We investigated gene transfer in abalone via electroporated sperm. The mobility of sperm electroporated either in seawater or in marine invertebrate physiological solution was as good as that of the control group. The fertilization rate reached as high as 94.7-99.6% (93.0-99.7% for the control group) when 200 eggs were fertilized by 10(6) or 10(7) sperm treated with electroporation at 10 kV and 2(7) pulses for six cycles. Moreover, the fertilization rate of sperm electroporated in the presence of foreign DNA (opAFP-2000CAT) ranging from 0.1 to 3.2 micrograms and at voltages ranging from 2 to 10 kV, at 2(7) or 2(11) pulses for six or 12 cycles showed no differences from the control sperm.
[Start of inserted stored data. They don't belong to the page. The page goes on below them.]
(** Two writers of one worker whose cache calls overlap: the checkpoint the first has saved
    is gone, the second one's writes hang on the checkpoint before. *)
Definition saved_first : saver * server := (put 60 0 alice (u "001") tt (u "v1") (empty_copy, ∅)).2.
Example overlapping_calls_lose :
  let after := overlapping 60 (mem_put alice (u "002") tt (u "v2")) (mem_put_writes alice (u "x") (u "task") []) 1 alice.1 saved_first in
  let one_by_one := (put_writes 60 1 alice (u "x") (u "task") [] (put 60 1 alice (u "002") tt (u "v2") saved_first).2).2 in
  (get_tuple 60 2 alice one_by_one).1 = Ok (Some (u "002", (u "text", u "002"))) /\
  (get_tuple 60 2 alice after).1 = Ok (Some (u "001", (u "text", u "001"))).
Proof. vm_compute. split; reflexivity. Qed.


(** Two checkpoints with a blob each, and writes of both. *)
Definition two_checkpoints : saver :=
  (mem_put alice (u "002") tt (u "v2") (mem_put alice (u "001") tt (u "v1") (mem_put bob (u "009") tt (u "w1") empty_copy).2).2).2.
Lemma prune_keeps_the_latest_witness :
  let s' := _prune_thread channel_versions alice.1 two_checkpoints in
  (map_to_list (blobs s')).*1 = [(alice.1, [], messages, u "v2"); (bob.1, [], messages, u "w1")] /\
  payload_of bob.1 s' = payload_of bob.1 two_checkpoints.
Proof.
  assert (Hne : pl_storage (payload_of alice.1 two_checkpoints) <> ∅).
  { intros He. apply (f_equal size) in He. vm_compute in He. done. }
  pose proof (prune_keeps_the_latest channel_versions alice.1 two_checkpoints Hne) as (_ & _ & _ & Hother).
  split; [vm_compute; reflexivity|]. apply Hother. intros He. vm_compute in He. done.
Defined.
End Demo.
After DNase digestion, the genome of the electroporated sperm was analysed by polymerase chain reaction, and it was shown that a 138-bp product was amplified, corresponding to the transgene's amplification product. Southern blotting also showed that a positive band located at the same position as that of opAFP-2000CAT was found in the electroporated sperm after DNase treatment. Analysis by PCR of the genome isolated from a trochophore-stage abalone larva, derived from sperm electroporated with 3.2 micrograms opAFP-2000CAT, showed the existence of foreign DNA in 13 out of 20 examined samples (65%). The integration of the transferred DNA into the genome of transgenic abalone was also shown by Southern blot analysis. Furthermore, CAT activity was positive for the experimental larvae, but the level of CAT expression was lower than that of larvae derived from sperm electroporated with pCAT-Control vector, driven by SV40 promoter and enhancer sequences. These results demonstrate the potential for the use of sperm as mass gene transfer strategy in marine mollusks such as abalone.